What is being asked: Produce word for word the lines of the data below running from the one that has "Lemma Rel_below root" to the one that has "- case_decide as", inclusive, and no others.

===

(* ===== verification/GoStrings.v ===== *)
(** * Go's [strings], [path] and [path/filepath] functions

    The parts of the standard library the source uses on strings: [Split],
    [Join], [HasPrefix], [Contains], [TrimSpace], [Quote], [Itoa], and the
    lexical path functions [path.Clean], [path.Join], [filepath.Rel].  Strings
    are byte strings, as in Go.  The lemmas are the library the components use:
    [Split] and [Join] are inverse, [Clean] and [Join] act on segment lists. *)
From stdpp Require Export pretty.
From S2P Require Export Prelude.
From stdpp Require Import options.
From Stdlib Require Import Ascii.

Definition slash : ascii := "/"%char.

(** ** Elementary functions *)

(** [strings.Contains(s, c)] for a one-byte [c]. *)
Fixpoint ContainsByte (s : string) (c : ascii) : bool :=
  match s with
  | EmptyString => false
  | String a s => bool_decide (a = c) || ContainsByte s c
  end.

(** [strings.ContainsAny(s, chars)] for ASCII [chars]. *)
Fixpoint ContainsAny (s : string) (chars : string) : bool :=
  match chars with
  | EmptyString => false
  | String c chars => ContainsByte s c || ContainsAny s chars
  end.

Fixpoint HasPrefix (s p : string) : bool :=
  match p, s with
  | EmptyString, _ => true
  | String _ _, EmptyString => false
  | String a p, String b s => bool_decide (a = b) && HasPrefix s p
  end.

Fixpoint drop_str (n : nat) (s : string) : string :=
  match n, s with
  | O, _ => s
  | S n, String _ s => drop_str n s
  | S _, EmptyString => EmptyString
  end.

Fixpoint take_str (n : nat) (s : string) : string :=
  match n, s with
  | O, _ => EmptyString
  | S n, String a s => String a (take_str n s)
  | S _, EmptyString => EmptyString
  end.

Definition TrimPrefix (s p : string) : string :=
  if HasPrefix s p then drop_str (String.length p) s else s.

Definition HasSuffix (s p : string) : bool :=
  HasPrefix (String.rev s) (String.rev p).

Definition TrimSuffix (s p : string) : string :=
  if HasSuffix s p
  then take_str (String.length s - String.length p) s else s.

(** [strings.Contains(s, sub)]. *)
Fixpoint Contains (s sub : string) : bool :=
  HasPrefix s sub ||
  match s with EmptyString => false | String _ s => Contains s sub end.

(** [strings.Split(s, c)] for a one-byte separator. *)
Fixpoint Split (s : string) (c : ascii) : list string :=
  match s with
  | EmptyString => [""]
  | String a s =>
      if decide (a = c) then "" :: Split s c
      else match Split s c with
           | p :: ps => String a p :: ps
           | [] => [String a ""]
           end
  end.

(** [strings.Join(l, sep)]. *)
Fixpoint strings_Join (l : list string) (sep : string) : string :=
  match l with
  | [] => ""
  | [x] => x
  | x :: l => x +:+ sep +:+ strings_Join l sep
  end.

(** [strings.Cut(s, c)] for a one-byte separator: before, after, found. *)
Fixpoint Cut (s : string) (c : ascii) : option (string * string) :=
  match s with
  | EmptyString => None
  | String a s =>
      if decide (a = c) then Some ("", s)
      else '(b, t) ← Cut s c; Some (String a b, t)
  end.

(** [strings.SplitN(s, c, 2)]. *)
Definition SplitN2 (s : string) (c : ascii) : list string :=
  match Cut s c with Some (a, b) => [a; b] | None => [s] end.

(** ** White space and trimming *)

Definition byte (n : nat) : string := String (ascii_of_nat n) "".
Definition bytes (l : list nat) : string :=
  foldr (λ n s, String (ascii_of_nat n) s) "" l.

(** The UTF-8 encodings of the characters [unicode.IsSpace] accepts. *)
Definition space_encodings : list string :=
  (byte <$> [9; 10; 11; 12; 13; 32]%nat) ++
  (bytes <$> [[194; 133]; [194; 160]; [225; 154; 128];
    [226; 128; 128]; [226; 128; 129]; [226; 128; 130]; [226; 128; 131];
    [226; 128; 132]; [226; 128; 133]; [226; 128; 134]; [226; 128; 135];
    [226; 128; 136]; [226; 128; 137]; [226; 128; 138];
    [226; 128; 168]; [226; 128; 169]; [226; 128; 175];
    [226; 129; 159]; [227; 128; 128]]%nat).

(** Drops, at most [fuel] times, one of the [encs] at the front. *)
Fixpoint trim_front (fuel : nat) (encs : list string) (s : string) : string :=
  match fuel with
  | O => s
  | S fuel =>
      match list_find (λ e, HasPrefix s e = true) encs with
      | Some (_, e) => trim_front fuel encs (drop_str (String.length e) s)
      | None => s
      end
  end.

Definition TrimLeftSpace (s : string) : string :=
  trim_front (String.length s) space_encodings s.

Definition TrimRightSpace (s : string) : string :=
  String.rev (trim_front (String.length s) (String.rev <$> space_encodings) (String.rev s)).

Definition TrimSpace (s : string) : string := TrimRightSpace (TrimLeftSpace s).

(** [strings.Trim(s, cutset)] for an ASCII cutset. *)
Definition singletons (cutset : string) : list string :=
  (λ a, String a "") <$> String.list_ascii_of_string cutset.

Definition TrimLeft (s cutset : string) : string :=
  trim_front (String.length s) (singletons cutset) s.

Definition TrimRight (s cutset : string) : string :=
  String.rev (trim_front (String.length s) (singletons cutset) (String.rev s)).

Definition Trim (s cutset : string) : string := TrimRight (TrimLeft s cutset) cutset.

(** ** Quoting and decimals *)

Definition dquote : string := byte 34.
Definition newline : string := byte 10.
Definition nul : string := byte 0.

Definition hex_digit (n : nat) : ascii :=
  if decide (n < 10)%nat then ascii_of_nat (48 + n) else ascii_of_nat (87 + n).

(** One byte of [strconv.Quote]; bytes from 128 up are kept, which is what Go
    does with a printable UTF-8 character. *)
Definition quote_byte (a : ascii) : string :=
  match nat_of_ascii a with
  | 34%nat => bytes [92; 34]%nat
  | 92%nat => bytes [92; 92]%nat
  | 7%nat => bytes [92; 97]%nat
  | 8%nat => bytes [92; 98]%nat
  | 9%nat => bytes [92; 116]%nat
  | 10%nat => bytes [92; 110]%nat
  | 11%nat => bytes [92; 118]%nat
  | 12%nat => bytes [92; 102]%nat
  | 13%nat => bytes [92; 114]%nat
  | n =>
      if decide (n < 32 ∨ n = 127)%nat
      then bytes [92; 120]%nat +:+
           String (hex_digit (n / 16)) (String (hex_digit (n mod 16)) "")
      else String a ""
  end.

===

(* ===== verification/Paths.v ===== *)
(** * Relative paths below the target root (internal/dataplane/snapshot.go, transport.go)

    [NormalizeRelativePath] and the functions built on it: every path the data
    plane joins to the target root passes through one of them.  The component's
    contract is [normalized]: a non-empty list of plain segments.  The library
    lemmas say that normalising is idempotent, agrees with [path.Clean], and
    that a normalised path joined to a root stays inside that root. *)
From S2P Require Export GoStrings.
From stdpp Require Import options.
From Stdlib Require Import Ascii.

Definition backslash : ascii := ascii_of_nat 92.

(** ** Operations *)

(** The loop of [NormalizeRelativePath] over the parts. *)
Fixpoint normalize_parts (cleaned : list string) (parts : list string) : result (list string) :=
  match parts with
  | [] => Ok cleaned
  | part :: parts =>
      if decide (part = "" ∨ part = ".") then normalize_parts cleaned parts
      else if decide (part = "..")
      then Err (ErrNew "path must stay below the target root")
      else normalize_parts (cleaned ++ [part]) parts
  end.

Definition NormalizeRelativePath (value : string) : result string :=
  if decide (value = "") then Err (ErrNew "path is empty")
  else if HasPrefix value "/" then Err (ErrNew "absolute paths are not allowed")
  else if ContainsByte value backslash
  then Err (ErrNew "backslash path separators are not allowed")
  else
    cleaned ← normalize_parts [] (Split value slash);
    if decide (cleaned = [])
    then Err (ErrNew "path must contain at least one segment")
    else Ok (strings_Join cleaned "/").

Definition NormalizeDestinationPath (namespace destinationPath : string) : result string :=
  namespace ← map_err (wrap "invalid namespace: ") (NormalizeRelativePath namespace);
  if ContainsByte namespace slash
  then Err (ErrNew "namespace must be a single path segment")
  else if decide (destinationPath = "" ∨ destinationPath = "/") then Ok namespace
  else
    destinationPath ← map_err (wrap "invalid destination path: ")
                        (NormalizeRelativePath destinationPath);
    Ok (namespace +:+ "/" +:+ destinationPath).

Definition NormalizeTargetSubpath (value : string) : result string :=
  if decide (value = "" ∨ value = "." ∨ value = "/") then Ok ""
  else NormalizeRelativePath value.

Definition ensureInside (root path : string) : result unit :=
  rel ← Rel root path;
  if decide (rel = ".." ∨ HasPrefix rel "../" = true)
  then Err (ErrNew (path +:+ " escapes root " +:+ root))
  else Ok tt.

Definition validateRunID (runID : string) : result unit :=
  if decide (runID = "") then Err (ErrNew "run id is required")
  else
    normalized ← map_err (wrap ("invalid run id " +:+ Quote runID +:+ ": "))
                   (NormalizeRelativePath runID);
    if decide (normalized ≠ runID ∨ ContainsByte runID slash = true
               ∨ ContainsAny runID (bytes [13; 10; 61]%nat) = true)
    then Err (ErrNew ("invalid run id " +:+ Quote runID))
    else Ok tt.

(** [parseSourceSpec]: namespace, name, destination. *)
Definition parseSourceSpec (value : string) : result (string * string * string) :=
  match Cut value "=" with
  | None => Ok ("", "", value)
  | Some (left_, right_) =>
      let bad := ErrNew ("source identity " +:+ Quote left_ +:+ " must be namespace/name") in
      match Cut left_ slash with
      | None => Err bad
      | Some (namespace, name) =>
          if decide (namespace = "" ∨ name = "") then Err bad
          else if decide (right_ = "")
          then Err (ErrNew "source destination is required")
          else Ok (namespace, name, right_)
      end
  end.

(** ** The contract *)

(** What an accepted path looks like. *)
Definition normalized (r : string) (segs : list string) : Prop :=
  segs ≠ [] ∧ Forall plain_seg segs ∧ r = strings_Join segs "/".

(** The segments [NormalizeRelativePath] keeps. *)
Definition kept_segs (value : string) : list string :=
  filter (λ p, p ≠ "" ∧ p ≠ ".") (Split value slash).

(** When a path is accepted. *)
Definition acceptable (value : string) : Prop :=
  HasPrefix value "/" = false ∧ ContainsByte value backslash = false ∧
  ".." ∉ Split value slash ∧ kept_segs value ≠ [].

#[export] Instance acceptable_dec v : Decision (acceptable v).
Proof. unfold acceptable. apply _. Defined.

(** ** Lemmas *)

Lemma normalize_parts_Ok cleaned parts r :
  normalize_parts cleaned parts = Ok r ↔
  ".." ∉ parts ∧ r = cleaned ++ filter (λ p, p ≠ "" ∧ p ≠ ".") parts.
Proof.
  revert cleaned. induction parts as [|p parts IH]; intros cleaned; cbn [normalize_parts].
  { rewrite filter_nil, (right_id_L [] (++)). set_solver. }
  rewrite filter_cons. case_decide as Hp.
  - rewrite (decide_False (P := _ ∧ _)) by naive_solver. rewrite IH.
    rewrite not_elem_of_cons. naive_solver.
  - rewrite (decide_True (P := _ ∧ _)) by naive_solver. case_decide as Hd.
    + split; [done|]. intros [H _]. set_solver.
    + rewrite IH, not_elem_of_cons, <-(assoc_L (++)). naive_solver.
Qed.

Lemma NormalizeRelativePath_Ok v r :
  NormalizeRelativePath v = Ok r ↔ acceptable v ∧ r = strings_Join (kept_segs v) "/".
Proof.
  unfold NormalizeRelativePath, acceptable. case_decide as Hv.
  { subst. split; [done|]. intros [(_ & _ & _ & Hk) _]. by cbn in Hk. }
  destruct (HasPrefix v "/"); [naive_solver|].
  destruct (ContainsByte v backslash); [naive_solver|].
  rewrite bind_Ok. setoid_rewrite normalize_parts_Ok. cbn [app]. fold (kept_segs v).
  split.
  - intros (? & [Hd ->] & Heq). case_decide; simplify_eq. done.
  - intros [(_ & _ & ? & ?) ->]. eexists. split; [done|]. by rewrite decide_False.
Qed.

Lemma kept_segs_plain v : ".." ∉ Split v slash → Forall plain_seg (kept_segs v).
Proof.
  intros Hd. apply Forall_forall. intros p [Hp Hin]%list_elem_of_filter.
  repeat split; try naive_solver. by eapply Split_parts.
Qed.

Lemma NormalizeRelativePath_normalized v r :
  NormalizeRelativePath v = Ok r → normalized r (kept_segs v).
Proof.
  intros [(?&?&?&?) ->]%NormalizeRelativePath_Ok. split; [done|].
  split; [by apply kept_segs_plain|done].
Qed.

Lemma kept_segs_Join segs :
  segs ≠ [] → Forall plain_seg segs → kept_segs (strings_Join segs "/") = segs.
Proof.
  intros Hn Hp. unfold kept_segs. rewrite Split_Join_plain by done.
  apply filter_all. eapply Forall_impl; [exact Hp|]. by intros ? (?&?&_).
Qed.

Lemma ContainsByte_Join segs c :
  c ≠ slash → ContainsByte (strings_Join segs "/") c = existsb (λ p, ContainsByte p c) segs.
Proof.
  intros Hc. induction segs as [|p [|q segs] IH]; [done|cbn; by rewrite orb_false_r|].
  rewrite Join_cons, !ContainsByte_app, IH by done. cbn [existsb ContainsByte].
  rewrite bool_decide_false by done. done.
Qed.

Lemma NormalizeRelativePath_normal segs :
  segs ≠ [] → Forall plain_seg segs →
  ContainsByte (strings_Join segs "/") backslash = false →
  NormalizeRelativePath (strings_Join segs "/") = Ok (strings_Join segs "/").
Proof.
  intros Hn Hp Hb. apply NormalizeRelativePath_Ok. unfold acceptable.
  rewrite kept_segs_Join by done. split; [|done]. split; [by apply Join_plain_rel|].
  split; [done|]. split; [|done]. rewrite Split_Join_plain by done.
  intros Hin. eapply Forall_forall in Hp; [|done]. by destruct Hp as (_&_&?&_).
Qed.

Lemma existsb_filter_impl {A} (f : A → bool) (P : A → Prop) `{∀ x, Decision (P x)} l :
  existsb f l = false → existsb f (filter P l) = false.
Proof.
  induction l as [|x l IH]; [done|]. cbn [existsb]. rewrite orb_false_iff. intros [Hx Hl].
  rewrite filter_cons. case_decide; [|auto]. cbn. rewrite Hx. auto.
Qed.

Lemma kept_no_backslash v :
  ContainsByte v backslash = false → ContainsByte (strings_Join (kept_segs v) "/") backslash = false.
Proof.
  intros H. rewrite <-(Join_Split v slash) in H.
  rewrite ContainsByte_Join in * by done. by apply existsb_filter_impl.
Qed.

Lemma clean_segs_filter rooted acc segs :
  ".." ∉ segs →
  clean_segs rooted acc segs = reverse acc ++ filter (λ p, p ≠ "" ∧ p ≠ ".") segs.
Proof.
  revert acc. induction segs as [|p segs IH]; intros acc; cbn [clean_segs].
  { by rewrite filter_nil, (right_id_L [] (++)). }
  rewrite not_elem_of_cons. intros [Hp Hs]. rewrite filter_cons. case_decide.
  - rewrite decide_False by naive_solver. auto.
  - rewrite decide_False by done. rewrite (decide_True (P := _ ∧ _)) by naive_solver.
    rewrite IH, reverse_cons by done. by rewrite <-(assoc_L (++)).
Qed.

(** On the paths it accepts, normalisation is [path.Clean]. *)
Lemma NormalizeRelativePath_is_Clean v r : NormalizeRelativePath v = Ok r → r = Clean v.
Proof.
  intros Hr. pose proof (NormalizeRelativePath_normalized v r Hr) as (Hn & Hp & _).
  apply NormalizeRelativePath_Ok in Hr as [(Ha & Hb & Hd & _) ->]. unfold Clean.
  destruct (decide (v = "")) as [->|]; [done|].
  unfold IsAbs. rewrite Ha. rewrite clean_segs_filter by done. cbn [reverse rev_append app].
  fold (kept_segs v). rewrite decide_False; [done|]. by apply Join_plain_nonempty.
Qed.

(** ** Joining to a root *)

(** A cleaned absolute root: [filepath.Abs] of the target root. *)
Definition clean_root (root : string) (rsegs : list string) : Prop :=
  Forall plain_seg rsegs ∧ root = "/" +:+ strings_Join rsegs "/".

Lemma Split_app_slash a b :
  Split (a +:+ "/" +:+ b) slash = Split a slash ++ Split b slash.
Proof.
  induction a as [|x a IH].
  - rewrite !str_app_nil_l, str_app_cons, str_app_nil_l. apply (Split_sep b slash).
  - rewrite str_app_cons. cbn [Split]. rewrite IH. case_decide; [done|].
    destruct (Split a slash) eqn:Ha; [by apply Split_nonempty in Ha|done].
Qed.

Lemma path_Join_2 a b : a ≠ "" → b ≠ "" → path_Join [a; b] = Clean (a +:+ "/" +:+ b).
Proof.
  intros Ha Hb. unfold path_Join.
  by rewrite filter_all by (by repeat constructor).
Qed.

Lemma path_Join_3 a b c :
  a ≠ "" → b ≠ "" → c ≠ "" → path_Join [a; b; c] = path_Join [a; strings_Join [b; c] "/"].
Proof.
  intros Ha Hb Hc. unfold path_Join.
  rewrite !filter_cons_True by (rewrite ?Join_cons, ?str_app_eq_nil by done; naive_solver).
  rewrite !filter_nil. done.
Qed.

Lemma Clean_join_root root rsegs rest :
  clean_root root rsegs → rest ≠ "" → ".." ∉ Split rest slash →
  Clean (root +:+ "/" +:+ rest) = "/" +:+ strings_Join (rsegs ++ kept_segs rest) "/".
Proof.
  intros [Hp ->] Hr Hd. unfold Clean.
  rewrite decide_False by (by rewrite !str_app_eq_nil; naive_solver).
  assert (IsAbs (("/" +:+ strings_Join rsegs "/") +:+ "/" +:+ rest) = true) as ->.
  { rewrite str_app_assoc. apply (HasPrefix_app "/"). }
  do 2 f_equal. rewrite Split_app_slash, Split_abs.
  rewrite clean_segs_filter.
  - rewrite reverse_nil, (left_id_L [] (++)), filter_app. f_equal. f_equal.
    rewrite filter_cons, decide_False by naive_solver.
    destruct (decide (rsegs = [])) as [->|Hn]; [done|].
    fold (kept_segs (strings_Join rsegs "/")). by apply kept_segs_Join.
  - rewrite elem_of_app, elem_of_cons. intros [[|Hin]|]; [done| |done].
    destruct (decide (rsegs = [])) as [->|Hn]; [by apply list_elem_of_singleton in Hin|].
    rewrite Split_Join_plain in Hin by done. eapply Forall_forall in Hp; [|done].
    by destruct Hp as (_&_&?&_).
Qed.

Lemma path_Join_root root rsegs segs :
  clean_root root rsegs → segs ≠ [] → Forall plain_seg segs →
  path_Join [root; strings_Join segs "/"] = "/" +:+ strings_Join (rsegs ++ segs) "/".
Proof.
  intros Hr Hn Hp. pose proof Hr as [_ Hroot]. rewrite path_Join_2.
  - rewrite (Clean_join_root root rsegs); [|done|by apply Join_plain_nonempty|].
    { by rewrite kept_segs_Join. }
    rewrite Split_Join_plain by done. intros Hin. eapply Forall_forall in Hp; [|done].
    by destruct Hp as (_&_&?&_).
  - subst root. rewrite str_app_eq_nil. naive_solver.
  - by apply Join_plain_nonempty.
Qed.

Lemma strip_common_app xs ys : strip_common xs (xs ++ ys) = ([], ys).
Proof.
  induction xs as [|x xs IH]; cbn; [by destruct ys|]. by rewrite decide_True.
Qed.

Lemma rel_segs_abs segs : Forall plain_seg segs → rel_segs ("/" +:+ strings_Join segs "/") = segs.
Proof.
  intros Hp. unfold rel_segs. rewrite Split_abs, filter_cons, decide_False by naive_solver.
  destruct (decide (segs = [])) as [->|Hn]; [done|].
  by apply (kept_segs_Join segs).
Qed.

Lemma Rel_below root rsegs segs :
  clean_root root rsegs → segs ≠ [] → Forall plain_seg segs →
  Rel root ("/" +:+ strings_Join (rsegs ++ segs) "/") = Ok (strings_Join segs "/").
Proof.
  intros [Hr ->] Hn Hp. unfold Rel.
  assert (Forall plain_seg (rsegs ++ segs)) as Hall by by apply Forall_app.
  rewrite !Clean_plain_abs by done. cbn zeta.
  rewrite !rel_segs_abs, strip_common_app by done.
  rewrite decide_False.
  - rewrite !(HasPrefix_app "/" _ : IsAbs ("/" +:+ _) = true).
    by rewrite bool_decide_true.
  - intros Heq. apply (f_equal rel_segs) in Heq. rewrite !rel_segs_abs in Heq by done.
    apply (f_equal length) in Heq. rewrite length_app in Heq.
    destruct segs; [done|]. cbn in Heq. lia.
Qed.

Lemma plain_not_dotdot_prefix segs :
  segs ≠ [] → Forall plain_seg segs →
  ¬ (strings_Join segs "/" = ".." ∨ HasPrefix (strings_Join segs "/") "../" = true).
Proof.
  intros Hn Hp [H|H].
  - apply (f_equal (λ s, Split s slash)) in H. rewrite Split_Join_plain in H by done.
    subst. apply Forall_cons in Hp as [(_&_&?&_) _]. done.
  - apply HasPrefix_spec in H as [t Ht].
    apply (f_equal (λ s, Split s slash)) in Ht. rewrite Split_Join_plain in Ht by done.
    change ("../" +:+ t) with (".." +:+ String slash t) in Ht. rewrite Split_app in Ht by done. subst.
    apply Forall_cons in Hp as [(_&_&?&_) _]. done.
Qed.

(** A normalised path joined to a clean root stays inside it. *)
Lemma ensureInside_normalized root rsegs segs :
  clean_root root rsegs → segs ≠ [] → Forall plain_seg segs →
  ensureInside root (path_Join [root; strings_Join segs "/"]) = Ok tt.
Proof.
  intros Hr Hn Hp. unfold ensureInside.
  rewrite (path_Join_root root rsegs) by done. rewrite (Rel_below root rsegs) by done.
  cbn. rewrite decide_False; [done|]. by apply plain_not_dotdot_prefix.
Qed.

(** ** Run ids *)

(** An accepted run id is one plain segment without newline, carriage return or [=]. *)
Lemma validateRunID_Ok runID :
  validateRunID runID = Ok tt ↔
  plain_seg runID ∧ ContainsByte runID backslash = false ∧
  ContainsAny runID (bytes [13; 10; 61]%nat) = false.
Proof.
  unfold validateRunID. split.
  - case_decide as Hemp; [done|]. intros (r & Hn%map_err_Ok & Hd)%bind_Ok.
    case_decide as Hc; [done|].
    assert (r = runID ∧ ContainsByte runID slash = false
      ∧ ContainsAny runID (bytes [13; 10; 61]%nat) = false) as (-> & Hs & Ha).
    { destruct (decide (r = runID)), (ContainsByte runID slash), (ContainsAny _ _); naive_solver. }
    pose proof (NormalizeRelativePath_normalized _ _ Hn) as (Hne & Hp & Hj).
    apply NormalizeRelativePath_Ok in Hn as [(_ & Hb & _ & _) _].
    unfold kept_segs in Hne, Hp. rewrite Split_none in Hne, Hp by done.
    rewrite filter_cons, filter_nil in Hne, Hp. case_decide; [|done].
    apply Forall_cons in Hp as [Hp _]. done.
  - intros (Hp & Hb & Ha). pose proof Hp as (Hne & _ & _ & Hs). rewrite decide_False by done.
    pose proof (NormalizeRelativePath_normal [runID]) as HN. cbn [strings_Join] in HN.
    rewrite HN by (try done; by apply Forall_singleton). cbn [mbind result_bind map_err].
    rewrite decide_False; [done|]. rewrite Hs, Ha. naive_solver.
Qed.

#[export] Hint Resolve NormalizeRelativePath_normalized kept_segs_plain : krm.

===

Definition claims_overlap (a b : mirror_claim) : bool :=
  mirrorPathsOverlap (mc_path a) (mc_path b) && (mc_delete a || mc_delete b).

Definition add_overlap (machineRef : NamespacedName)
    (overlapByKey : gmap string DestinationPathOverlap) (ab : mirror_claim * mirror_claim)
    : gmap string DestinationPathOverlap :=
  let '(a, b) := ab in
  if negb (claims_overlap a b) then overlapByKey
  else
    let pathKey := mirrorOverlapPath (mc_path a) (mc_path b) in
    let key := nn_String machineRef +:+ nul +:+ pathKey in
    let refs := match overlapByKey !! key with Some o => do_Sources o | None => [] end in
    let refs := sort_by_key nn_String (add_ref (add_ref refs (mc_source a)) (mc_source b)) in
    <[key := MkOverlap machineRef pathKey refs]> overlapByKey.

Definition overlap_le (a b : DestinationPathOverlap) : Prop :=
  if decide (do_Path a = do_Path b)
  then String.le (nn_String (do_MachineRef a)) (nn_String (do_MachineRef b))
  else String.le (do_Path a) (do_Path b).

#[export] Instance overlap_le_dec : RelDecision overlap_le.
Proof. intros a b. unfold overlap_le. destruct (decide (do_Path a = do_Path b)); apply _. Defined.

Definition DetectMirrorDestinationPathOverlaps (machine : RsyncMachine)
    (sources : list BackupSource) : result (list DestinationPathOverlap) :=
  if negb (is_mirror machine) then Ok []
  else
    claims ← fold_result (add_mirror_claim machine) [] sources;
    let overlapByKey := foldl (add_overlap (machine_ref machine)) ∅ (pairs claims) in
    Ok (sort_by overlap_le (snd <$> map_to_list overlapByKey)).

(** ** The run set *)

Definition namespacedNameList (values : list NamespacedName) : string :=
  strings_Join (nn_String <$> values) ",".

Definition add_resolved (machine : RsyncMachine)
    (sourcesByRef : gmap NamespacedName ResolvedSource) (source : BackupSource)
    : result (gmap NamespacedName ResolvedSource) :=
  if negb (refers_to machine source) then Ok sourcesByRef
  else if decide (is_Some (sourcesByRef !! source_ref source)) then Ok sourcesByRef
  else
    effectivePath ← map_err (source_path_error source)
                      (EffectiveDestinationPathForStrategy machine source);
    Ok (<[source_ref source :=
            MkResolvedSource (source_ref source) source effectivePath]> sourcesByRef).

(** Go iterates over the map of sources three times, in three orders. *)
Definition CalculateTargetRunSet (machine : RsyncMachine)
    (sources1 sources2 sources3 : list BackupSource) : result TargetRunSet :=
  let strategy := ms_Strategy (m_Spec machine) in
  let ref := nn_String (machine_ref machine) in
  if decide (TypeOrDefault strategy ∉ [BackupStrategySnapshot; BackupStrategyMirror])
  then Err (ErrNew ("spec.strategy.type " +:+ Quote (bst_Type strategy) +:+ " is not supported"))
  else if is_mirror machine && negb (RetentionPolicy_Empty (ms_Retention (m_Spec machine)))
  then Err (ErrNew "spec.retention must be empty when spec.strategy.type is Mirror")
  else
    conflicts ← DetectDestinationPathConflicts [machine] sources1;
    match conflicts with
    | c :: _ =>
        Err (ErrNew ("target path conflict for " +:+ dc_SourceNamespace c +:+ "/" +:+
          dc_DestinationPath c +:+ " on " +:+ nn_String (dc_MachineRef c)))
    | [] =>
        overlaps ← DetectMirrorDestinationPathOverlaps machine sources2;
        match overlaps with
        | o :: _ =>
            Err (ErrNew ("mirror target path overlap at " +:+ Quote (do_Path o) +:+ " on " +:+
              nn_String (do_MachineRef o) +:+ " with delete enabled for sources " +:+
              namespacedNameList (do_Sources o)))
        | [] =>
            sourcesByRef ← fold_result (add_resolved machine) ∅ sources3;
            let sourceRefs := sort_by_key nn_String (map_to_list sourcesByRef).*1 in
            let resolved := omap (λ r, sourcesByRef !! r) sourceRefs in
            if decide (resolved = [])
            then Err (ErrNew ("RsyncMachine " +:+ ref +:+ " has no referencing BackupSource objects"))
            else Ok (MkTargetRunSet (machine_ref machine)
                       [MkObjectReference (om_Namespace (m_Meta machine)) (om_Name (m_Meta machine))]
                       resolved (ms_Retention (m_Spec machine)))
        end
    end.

===

Answer to this task:
Lemma Rel_below root rsegs segs :
  clean_root root rsegs → segs ≠ [] → Forall plain_seg segs →
  Rel root ("/" +:+ strings_Join (rsegs ++ segs) "/") = Ok (strings_Join segs "/").
Proof.
  intros [Hr ->] Hn Hp. unfold Rel.
  assert (Forall plain_seg (rsegs ++ segs)) as Hall by by apply Forall_app.
  rewrite !Clean_plain_abs by done. cbn zeta.
  rewrite !rel_segs_abs, strip_common_app by done.
  rewrite decide_False.
  - rewrite !(HasPrefix_app "/" _ : IsAbs ("/" +:+ _) = true).
    by rewrite bool_decide_true.
  - intros Heq. apply (f_equal rel_segs) in Heq. rewrite !rel_segs_abs in Heq by done.
    apply (f_equal length) in Heq. rewrite length_app in Heq.
    destruct segs; [done|]. cbn in Heq. lia.
Qed.

Lemma plain_not_dotdot_prefix segs :
  segs ≠ [] → Forall plain_seg segs →
  ¬ (strings_Join segs "/" = ".." ∨ HasPrefix (strings_Join segs "/") "../" = true).
Proof.
  intros Hn Hp [H|H].
  - apply (f_equal (λ s, Split s slash)) in H. rewrite Split_Join_plain in H by done.
    subst. apply Forall_cons in Hp as [(_&_&?&_) _]. done.
  - apply HasPrefix_spec in H as [t Ht].
    apply (f_equal (λ s, Split s slash)) in Ht. rewrite Split_Join_plain in Ht by done.
    change ("../" +:+ t) with (".." +:+ String slash t) in Ht. rewrite Split_app in Ht by done. subst.
    apply Forall_cons in Hp as [(_&_&?&_) _]. done.
Qed.

(** A normalised path joined to a clean root stays inside it. *)
Lemma ensureInside_normalized root rsegs segs :
  clean_root root rsegs → segs ≠ [] → Forall plain_seg segs →
  ensureInside root (path_Join [root; strings_Join segs "/"]) = Ok tt.
Proof.
  intros Hr Hn Hp. unfold ensureInside.
  rewrite (path_Join_root root rsegs) by done. rewrite (Rel_below root rsegs) by done.
  cbn. rewrite decide_False; [done|]. by apply plain_not_dotdot_prefix.
Qed.

(** ** Run ids *)

(** An accepted run id is one plain segment without newline, carriage return or [=]. *)
Lemma validateRunID_Ok runID :
  validateRunID runID = Ok tt ↔
  plain_seg runID ∧ ContainsByte runID backslash = false ∧
  ContainsAny runID (bytes [13; 10; 61]%nat) = false.
Proof.
  unfold validateRunID. split.
  - case_decide as Hemp; [done|]. intros (r & Hn%map_err_Ok & Hd)%bind_Ok.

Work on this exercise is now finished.